(** X15.  A memory that was saved can be aggregated: its timestamp is
    written in the format that [analytics_data] parses.  If the analytics
    worked before a save at a valid date, and the stored ingredients can be
    iterated and yield only entries that can be dictionary keys, they work
    after it: one more recipe, the coerced calories of the form added to the
    total and to the bucket of the weekday of the save, every other bucket
    unchanged. *)
Theorem analytics_after_saved_memory
    (session : Session) (form : MemoryForm) (image_filename : option string)
    (now_stamp now_cooked : DateTime) (o : SaveOutcome)
    (before : AnalyticsSummary) (ingredients : JValue)
    (entries : list JValue) :
  save_memory json_loads secure_filename session form image_filename
    now_stamp now_cooked = Ok o ->
  save_response o = Saved ->
  valid_datetime now_cooked ->
  analytics_data session = Ok before ->
  stored_ingredients json_loads form = Ok ingredients ->
  iterate ingredients = Ok entries ->
  Forall (fun ing => hashable ing = true) entries ->
  exists after,
    analytics_data (save_session o) = Ok after
    /\ totalRecipes after = S (totalRecipes before)
    /\ totalCalories after
       = (totalCalories before + form_calories_value form)%Z
    /\ weeklyCalories after
       = alter (fun w => (w + form_calories_value form)%Z)
               (weekday now_cooked) (weeklyCalories before).
Proof.
  intros Ho Hsaved Hvalid Hbefore Hing Hiter Hhash.
  destruct (analytics_after_save _ _ _ _ _ _ Ho Hsaved)
    as (ingredients' & filename & Hing' & ->).
  rewrite Hing in Hing'. injection Hing' as <-.
  rewrite analytics_data_for_each in Hbefore.
  destruct (for_each analytics_step (default [] (session_memories session))
              initial_state) as [st|e]; simpl in *; [|done].
  injection Hbefore as <-.
  destruct (new_memory_dated form ingredients filename now_stamp now_cooked
              Hvalid) as [Hparses Hbucket].
  destruct (analytics_step_ok st
              (new_memory secure_filename form ingredients filename
                 now_stamp now_cooked))
    as (st' & -> & Htotal & Hweekly).
  { by right. }
  { by exists entries. }
  rewrite Hbucket, new_memory_calories in Hweekly.
  rewrite new_memory_calories in Htotal.
  eexists. split; [reflexivity|]. simpl. by repeat split.
Qed.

────────

YOUR OBJECTIVE: Which lines of the records contain the word "Hing"? Copy each of them.

TASK ANSWER:
  intros Ho Hsaved Hvalid Hbefore Hing Hiter Hhash.
    as (ingredients' & filename & Hing' & ->).
  rewrite Hing in Hing'. injection Hing' as <-.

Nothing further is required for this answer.